• _WHAT IS EXPECTED_
Return every line from the one with "(* ===== verification/PoolProofs.v ===== *)" through the one with "states in which", inclusive, exactly as it appears below.

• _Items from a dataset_

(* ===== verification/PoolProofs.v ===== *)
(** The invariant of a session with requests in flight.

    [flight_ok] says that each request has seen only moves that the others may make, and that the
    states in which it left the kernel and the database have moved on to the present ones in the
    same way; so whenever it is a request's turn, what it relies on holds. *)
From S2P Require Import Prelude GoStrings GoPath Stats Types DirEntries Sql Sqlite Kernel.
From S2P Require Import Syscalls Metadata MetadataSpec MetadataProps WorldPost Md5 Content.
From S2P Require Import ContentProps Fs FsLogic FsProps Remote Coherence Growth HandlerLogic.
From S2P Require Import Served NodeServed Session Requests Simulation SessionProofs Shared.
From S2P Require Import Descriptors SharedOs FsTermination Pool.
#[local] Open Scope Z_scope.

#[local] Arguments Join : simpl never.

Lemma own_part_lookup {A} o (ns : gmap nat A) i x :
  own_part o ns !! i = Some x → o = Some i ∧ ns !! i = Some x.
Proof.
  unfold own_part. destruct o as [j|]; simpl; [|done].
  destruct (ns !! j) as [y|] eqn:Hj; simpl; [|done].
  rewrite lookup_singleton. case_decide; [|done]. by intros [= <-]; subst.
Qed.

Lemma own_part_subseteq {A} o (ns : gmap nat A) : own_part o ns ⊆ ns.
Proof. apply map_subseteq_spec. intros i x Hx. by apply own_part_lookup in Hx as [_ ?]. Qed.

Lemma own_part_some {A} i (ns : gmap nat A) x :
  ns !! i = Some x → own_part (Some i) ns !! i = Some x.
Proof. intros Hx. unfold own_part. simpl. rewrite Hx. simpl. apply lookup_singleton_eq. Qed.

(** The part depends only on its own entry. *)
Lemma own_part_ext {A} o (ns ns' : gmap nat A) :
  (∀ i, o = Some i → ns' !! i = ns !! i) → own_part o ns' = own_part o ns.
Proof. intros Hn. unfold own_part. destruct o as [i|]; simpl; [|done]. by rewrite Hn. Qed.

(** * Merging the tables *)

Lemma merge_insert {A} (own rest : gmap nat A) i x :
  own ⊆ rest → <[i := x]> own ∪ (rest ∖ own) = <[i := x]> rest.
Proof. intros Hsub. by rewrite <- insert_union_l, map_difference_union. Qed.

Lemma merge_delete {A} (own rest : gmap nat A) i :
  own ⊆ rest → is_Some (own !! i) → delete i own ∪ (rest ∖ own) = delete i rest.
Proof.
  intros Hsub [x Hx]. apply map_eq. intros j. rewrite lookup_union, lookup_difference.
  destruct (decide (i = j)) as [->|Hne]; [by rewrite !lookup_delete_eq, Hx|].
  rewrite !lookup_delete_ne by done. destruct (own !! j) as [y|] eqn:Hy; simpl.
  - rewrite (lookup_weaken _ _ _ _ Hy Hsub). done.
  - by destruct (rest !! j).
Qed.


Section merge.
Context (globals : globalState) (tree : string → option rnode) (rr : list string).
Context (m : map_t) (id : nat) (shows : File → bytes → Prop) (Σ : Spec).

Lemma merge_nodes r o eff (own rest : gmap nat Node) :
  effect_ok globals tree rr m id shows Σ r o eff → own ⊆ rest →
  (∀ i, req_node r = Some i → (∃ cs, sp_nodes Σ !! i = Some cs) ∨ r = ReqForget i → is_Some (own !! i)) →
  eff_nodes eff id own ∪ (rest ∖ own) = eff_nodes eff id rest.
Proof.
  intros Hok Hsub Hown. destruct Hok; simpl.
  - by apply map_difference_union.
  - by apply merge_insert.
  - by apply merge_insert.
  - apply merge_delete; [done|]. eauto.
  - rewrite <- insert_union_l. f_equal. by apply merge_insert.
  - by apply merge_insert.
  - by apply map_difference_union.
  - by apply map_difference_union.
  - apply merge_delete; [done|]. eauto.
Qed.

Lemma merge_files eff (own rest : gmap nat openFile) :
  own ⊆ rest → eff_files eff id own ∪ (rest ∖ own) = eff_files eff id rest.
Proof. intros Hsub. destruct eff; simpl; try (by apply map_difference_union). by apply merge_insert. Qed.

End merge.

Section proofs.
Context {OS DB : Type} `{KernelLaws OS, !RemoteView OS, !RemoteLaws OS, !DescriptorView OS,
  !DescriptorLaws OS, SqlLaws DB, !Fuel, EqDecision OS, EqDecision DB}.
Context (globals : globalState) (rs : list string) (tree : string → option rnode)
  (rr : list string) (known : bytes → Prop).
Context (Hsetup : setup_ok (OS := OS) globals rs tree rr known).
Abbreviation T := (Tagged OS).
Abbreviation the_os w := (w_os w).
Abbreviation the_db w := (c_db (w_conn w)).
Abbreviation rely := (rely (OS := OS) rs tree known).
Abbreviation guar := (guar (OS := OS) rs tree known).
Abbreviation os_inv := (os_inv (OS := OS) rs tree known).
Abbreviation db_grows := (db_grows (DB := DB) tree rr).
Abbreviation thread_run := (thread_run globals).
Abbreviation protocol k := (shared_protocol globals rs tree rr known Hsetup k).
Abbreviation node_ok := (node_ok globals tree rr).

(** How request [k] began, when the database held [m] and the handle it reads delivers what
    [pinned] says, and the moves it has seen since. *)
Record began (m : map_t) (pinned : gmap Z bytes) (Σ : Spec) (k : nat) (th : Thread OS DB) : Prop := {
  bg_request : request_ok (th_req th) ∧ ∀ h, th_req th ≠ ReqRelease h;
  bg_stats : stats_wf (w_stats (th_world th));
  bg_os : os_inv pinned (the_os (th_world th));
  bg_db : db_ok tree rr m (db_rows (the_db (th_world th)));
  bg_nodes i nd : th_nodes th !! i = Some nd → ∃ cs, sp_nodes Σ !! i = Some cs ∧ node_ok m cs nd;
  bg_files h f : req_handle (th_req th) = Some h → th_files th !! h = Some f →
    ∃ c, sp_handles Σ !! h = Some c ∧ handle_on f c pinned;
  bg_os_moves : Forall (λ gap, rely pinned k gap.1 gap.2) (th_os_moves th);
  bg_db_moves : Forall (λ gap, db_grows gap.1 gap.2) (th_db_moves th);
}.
---
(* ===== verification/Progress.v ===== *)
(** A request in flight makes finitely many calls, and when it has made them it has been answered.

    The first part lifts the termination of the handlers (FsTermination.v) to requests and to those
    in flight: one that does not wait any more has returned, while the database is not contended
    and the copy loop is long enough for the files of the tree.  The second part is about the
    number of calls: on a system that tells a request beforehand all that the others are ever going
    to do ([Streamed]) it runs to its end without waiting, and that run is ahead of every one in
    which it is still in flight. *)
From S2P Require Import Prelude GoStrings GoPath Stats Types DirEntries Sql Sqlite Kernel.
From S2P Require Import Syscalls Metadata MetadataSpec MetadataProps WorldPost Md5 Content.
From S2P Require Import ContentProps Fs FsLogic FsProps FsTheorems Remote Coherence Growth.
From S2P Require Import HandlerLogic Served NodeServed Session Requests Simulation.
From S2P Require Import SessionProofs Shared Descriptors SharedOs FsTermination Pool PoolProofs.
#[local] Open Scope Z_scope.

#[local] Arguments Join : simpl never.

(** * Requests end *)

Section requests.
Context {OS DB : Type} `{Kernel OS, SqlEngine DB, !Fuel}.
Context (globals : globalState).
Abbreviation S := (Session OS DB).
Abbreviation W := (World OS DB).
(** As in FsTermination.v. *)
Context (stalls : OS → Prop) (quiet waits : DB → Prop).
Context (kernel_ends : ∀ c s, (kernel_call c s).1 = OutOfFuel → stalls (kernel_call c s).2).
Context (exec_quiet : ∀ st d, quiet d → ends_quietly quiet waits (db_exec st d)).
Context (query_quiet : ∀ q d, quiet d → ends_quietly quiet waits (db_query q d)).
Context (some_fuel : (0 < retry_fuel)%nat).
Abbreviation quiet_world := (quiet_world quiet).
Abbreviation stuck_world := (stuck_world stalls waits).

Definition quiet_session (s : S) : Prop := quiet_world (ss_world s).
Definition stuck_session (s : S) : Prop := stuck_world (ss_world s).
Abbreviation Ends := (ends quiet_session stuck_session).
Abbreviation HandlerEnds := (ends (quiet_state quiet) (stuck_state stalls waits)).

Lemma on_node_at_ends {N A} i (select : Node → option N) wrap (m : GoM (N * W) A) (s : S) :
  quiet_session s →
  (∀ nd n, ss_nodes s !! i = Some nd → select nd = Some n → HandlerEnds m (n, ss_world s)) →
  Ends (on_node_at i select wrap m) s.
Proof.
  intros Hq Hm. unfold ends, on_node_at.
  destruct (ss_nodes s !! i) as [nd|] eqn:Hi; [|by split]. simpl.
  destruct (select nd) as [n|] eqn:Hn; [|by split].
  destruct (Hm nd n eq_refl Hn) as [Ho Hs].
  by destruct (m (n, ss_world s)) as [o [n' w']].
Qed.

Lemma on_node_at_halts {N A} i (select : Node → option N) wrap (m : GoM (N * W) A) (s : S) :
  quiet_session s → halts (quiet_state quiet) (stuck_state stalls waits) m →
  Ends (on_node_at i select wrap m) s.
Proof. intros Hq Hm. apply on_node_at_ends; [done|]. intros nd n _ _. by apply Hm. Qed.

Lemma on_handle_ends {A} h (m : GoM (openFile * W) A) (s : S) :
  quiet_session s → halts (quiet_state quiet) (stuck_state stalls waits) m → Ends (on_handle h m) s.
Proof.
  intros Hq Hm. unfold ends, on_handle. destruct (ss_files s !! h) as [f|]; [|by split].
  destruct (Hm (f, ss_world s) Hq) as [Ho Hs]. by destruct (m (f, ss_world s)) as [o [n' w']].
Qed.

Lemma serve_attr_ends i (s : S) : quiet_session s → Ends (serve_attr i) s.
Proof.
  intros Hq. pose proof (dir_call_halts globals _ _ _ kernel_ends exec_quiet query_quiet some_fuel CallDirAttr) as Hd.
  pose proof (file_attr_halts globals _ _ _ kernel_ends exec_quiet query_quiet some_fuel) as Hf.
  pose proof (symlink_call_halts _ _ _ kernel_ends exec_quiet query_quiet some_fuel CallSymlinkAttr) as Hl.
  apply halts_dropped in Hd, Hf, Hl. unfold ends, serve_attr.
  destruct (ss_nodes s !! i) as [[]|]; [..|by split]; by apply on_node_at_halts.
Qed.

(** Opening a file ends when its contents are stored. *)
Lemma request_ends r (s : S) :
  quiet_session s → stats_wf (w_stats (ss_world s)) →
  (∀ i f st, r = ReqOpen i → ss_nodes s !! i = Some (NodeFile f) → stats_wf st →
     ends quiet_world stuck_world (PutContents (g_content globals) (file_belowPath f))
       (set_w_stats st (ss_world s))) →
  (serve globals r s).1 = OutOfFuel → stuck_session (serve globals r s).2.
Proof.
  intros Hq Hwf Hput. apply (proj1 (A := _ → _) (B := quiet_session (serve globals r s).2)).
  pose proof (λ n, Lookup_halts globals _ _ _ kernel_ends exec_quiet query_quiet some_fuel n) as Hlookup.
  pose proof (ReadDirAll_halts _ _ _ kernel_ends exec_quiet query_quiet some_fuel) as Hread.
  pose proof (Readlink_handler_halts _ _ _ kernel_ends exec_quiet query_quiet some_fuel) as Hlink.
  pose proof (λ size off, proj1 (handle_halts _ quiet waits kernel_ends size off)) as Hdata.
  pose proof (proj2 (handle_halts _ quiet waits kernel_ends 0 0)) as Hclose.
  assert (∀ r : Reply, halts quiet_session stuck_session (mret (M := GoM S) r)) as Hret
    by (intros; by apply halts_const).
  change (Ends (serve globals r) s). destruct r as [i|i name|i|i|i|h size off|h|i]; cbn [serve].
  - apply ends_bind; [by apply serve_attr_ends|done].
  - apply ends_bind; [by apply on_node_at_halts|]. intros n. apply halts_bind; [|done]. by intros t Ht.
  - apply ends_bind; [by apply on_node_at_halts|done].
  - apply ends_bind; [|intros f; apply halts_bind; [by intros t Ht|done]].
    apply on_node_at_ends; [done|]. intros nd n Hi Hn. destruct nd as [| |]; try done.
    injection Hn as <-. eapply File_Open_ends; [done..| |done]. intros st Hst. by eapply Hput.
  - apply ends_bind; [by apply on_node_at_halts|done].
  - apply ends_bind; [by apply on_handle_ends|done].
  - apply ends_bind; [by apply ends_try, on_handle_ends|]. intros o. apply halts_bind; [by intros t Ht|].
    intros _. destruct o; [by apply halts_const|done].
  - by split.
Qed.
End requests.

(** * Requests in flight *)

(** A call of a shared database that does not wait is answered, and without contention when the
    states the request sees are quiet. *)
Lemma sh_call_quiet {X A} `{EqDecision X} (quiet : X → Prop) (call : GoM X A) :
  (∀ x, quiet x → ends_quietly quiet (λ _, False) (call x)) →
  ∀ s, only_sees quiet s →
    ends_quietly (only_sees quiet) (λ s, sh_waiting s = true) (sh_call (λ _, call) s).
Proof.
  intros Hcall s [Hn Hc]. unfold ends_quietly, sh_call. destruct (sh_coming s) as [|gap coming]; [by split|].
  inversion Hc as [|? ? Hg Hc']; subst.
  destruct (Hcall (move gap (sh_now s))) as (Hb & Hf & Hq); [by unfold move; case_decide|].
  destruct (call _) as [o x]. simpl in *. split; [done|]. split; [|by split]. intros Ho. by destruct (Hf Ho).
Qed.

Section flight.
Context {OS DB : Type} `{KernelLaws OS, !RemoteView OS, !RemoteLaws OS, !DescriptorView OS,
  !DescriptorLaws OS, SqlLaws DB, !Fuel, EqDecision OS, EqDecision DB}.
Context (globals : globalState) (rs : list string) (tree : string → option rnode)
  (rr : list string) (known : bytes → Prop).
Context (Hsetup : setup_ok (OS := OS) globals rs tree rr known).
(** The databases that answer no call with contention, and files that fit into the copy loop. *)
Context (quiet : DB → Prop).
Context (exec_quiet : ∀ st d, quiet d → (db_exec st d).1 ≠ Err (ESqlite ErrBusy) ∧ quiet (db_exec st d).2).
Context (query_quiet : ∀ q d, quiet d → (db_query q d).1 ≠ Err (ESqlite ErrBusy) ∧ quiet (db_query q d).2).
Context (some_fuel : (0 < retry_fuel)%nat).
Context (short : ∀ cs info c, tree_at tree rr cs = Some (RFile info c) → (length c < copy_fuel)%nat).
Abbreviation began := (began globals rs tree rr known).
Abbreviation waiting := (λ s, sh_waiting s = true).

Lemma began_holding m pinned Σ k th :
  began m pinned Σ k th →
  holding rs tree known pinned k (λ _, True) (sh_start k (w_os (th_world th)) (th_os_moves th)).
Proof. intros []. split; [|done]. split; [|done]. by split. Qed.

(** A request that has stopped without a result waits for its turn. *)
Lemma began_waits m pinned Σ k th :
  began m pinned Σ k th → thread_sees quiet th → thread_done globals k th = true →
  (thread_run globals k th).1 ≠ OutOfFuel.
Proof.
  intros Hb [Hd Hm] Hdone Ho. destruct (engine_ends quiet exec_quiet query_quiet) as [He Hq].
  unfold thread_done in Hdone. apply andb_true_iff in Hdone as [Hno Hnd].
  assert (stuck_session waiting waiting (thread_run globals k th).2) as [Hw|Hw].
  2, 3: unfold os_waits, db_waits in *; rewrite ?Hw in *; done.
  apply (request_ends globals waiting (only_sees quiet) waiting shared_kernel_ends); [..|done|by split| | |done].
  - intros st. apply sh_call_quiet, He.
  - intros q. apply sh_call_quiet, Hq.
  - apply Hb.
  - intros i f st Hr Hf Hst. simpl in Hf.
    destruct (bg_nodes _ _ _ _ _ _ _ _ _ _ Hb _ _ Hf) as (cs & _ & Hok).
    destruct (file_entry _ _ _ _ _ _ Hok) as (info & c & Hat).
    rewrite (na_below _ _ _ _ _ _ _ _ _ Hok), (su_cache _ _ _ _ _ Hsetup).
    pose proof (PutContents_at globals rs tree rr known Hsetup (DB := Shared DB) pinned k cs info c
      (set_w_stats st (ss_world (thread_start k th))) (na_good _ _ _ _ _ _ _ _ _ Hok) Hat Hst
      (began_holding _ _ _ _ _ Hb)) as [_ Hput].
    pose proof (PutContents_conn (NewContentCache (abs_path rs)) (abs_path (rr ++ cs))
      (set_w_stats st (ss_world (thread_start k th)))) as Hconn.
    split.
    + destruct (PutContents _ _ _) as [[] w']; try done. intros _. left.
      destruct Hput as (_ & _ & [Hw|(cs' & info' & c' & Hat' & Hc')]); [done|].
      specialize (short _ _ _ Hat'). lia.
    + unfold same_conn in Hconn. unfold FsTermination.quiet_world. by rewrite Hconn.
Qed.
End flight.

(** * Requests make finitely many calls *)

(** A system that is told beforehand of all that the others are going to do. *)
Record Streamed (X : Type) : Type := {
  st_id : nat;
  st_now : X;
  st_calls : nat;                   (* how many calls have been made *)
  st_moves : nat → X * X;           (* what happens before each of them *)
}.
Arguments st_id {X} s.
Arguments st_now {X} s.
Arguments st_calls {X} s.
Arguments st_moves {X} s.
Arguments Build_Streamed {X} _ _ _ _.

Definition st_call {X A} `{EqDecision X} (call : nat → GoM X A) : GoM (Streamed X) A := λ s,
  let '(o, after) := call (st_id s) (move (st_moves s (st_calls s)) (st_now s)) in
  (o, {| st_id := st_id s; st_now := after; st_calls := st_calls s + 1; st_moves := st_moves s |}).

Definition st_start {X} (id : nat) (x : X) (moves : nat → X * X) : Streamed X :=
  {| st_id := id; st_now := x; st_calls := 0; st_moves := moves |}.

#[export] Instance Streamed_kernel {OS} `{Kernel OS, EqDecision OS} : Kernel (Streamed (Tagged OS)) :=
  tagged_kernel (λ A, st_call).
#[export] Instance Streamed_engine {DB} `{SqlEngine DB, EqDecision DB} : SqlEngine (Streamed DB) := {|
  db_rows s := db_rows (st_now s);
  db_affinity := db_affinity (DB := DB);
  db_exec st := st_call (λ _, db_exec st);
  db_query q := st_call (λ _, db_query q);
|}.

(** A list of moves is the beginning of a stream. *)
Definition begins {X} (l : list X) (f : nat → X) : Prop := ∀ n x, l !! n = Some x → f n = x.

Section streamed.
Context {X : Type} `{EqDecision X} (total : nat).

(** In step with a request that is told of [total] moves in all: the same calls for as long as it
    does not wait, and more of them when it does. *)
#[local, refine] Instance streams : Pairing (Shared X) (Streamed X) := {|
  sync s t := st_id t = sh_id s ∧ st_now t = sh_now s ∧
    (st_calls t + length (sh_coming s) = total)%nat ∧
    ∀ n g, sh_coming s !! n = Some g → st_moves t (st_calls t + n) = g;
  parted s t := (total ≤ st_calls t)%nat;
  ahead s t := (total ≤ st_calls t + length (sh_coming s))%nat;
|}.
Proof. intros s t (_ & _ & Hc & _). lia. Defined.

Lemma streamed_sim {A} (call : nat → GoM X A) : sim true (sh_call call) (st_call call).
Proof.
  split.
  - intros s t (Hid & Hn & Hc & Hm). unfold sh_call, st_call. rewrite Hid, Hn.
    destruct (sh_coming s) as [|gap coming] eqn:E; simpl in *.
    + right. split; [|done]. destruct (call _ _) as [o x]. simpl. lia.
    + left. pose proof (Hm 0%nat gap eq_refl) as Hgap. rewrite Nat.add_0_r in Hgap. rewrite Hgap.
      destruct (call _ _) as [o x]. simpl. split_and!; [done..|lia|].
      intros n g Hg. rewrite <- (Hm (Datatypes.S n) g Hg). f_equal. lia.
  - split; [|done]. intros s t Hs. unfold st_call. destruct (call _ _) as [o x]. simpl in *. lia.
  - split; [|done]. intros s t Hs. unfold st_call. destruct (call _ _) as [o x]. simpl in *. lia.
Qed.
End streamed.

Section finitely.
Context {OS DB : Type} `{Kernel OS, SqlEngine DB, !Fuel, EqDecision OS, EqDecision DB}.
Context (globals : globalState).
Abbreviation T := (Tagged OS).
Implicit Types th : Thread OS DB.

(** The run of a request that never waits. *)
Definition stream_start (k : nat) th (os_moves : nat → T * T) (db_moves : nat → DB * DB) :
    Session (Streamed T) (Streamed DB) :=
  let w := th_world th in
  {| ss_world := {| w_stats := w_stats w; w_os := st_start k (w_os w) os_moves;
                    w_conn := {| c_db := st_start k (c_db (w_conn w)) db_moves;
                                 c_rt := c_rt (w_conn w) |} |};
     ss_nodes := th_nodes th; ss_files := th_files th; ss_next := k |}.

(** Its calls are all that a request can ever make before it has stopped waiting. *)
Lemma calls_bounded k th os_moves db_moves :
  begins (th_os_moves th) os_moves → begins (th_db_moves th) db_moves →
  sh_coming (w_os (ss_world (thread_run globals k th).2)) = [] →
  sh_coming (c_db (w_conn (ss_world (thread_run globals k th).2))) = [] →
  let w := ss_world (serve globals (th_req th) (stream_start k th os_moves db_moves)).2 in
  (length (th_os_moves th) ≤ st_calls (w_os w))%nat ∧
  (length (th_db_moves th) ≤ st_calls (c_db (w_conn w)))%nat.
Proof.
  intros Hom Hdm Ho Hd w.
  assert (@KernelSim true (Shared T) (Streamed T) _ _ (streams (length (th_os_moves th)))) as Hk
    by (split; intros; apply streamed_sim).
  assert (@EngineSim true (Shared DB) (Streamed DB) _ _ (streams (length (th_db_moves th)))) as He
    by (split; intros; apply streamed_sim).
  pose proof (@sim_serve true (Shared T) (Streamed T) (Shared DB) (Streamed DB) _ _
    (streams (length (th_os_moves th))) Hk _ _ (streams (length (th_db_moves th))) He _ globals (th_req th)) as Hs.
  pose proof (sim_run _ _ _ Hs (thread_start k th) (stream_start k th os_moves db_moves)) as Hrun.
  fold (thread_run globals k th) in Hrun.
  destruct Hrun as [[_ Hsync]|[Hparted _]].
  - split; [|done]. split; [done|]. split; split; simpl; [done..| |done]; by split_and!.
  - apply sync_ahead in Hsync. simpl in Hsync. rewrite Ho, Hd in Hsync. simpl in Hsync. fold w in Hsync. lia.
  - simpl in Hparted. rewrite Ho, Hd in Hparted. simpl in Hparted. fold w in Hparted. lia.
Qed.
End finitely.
==
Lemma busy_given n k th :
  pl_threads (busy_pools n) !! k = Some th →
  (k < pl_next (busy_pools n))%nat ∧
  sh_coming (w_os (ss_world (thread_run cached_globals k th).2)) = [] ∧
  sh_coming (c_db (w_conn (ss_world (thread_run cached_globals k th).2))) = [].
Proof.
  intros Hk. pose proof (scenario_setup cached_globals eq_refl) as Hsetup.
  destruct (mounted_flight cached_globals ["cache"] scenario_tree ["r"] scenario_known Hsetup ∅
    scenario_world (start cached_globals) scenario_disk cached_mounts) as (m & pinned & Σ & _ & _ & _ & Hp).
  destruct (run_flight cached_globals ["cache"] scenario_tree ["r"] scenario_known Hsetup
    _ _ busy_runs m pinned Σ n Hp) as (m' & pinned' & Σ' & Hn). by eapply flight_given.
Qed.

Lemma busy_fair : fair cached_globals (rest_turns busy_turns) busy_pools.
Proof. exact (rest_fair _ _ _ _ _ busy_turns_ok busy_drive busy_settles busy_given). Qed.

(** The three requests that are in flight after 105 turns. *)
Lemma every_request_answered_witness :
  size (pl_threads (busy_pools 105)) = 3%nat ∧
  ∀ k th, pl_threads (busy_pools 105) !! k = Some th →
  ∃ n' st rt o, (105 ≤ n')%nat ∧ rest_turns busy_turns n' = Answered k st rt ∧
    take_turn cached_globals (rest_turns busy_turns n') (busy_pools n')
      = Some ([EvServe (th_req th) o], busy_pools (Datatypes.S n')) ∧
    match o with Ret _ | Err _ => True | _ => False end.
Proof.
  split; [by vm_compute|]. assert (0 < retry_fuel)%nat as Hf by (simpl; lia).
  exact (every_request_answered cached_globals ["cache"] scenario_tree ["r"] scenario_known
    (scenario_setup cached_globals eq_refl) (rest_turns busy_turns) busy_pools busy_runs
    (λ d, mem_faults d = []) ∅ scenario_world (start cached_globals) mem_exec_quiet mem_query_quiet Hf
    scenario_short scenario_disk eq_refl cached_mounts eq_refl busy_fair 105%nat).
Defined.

• _ANSWER AREA_
(* ===== verification/PoolProofs.v ===== *)
(** The invariant of a session with requests in flight.

    [flight_ok] says that each request has seen only moves that the others may make, and that the
    states in which it left the kernel and the database have moved on to the present ones in the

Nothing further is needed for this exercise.